3.1. Data Description
This study collected 848 patients who visited a hospital in Dalian from 2018.04.06 to 2020.12.15. Among them, there were 478 patients with early stage lung cancer and 370 patients with benign lung nodules. There were 369 male patients, 186 in the lung cancer group, accounting for 50.41%, and 183 in the benign nodule group, accounting for 49.59%. There were 479 female patients, 292 in the lung cancer group, accounting for 61.96%; 187 in the benign nodule group, accounting for 39.04%. According to the age distribution, among the early stage lung cancer patients, the 61-70 age group has the most patients, accounting for 41.21% of all early stage lung cancer patients; among the benign nodule patients, the 61-70 age group has the largest distribution. , for 119 patients, accounting for 32.16% of all patients with benign nodules. The specific distribution is shown in Table 1.
3.2 Performance Comparison of Data Index Screening Algorithms
In this study, we use the XGBoost model as a representative, and apply two algorithms for data feature screening, namely stepwise regression and Boruta. The stepwise regression algorithm is a traditional statistical feature screening method. Its basic idea is to reduce the degree of multicollinearity by eliminating variables that are less important and highly correlated with other variables.Boruta algorithm is a popular feature screening method in machine learning. It is based on the same idea of random forest classifier, that is, adding randomness to the system and collecting results from random sample sets can reduce the misleading effects of random fluctuations and correlations. We also used the original dataset as a control group.The results are shown in Table 2. In the original data set, all 49 features were used. After the Boruta algorithm screening, 19 features were included in the study, and after the stepwise regression algorithm screening, 16 features were included in the study. In terms of the number of included features, the number of features filtered by the stepwise regression algorithm is the least, which can simplify the subsequent operation process and shorten the operation time.Comparing from the accuracy, precision, F1 score and recall index, the accuracy of stepwise regression is 75.29%, the accuracy of Boruta is 72.55%, and the accuracy of the original dataset is 73.73%. The area under receiving operating characteristic (ROC) curve (AUC) value showed that it was 0.79 for the original dataset, 0.78 for Boruta, and 0.81 for the stepwise regression, Figure 3.The results show that, using the XGBoost model for testing, the stepwise regression algorithm has the highest accuracy and the least number of features after filtering. Therefore, in the follow-up research, we choose 16 features after stepwise regression screening as the data set. They are Sex, Age, Arg, Asn, Glu, Orn, Ser, Val, C4OH, C4DC, C5, C5DC, C12, C16, C22, C26.
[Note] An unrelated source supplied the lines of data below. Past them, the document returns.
(** The documented [greet]: the two attributes assigned on the instance. *)
Lemma get_assigns_attributes_example :
  wrapper_with example_fenv st_greet 2 1 (CFun 2) (CArity (CFun 2)) [] ∅
  ∧ heap st_greet !! 0 = Some (OInstance ∅)
  ∧ callable_doc example_fenv (CFun 2) = VStr "Greet."
  ∧ ∃ l' st',
      __get__ example_fenv 2 (VObj 0) VNone st_greet = (Ok (VObj l'), st')
      ∧ (l' ∉ dom (heap st_greet))
      ∧ heap st' !! 0
          = Some (OInstance
                    (<["Greet." := VObj l']>
                       (<[callable_name example_fenv (CFun 2) := VObj l']>
                          ∅)))
      ∧ wrapper_with example_fenv st' 2 1 (CFun 2) (CArity (CFun 2)) [] ∅
      ∧ (∀ l0 o, l0 ≠ 0 → heap st_greet !! l0 = Some o →
                 heap st' !! l0 = Some o)
      ∧ log st' = log st_greet.
Proof.
  assert (wrapper_with example_fenv st_greet 2 1 (CFun 2) (CArity (CFun 2))
            [] ∅) as Hw.
  { split; vm_compute; reflexivity. }
  assert (heap st_greet !! 0 = Some (OInstance ∅)) as Hinst.
  { vm_compute. reflexivity. }
  split; [exact Hw|]. split; [exact Hinst|]. split; [reflexivity|].
  exact (get_assigns_attributes example_fenv st_greet 2 1 (CFun 2)
           (CArity (CFun 2)) [] ∅ 0 ∅ VNone "Greet." Hw Hinst eq_refl).
Defined.

(** The public [curry] after module initialisation, called with the count
    checker of threshold 2 by name, and then with [product]. *)
Lemma curried_constructor_witness :
  wrapper_at example_fenv st_module 1 CCurry (CArity CCurry) [] ∅
  ∧ (let named : gmap string value :=
       {[ "evaluation_checker" := VCallable (CCount 2) ]} in
     ∃ l1 st1,
       invoke example_fenv (VObj 1) [] named st_module = (Ok (VObj l1), st1)
       ∧ wrapper_at example_fenv st1 l1 CCurry (CArity CCurry) [] named
       ∧ (l1 ∉ dom (heap st_module))
       ∧ ∃ l2 st2,
           invoke example_fenv (VObj l1) [VCallable (CFun 4)] ∅ st1
             = (Ok (VObj l2), st2)
           ∧ wrapper_at example_fenv st2 l2 (CFun 4) (CCount 2) [] ∅
           ∧ (l2 ∉ dom (heap st1))
           ∧ log st2 = log st_module).
Proof.
  assert (wrapper_at example_fenv st_module 1 CCurry (CArity CCurry) [] ∅)
    as Hw.
  { exists 0. split; vm_compute; reflexivity. }
  split; [exact Hw|].
  exact (curried_constructor example_fenv st_module 1 (CCount 2) (CFun 4) Hw).
Defined.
3.3. Performance Metrics Comparison of Machine Learning Algorithms
Use random seeds to divide the training set and test set by 7:3, and use 4 algorithms of machine learning to compare the accuracy, precision, recall, and F1 score of the model index values. The receiver operating characteristic curve (ROC) was used to determine the strength of the predictive ability by the area under the curve (AUC). The larger the AUC value, the stronger the predictive ability. The results show that in Table 3, the accuracy of the XGBoost model is 75.29%, and the AUC value is 0.81, which is better than all models. The random forest model has an accuracy of 72.55% and an AUC value of 0.78. The accuracy rate of the support vector machine model is 71.37%, and the AUC value is 0.77. The accuracy rate of the adjacent algorithm model is 66.67%, and the AUC value is 0.69. Figure 4.
3.4 Performance Comparison of Nomogram and Machine Learning Algorithms
The nomogram shows an accuracy of 68.24%, a sensitivity of 0.71, and a specificity of 0.64. The machine learning model (XGBoost) showed 75.29% accuracy, 0.74 sensitivity, and 0.76 specificity. As shown in Table 4, the XGBoost model is better than the nomogram model in terms of parameter index performance. In the subsequent index feature importance ranking, we will apply the XGBoost model for testing.
3.5 Index importance score ranking
For the 16 included indicators, the XGBoost model is used to score the importance of the indicators, and the importance ranking of the 16 indicators is obtained, as shown in Figure 6. The order of importance is Orn, Val, C16, Arg, Asn, Glu, Ser, Age, C4DC, C5DC, C5, C22, C4-OH, C12, C26, Sex. In the amino acid category, the most important index is ornithine, and in the carnitine category, the most important feature is palmitoylcarnitine.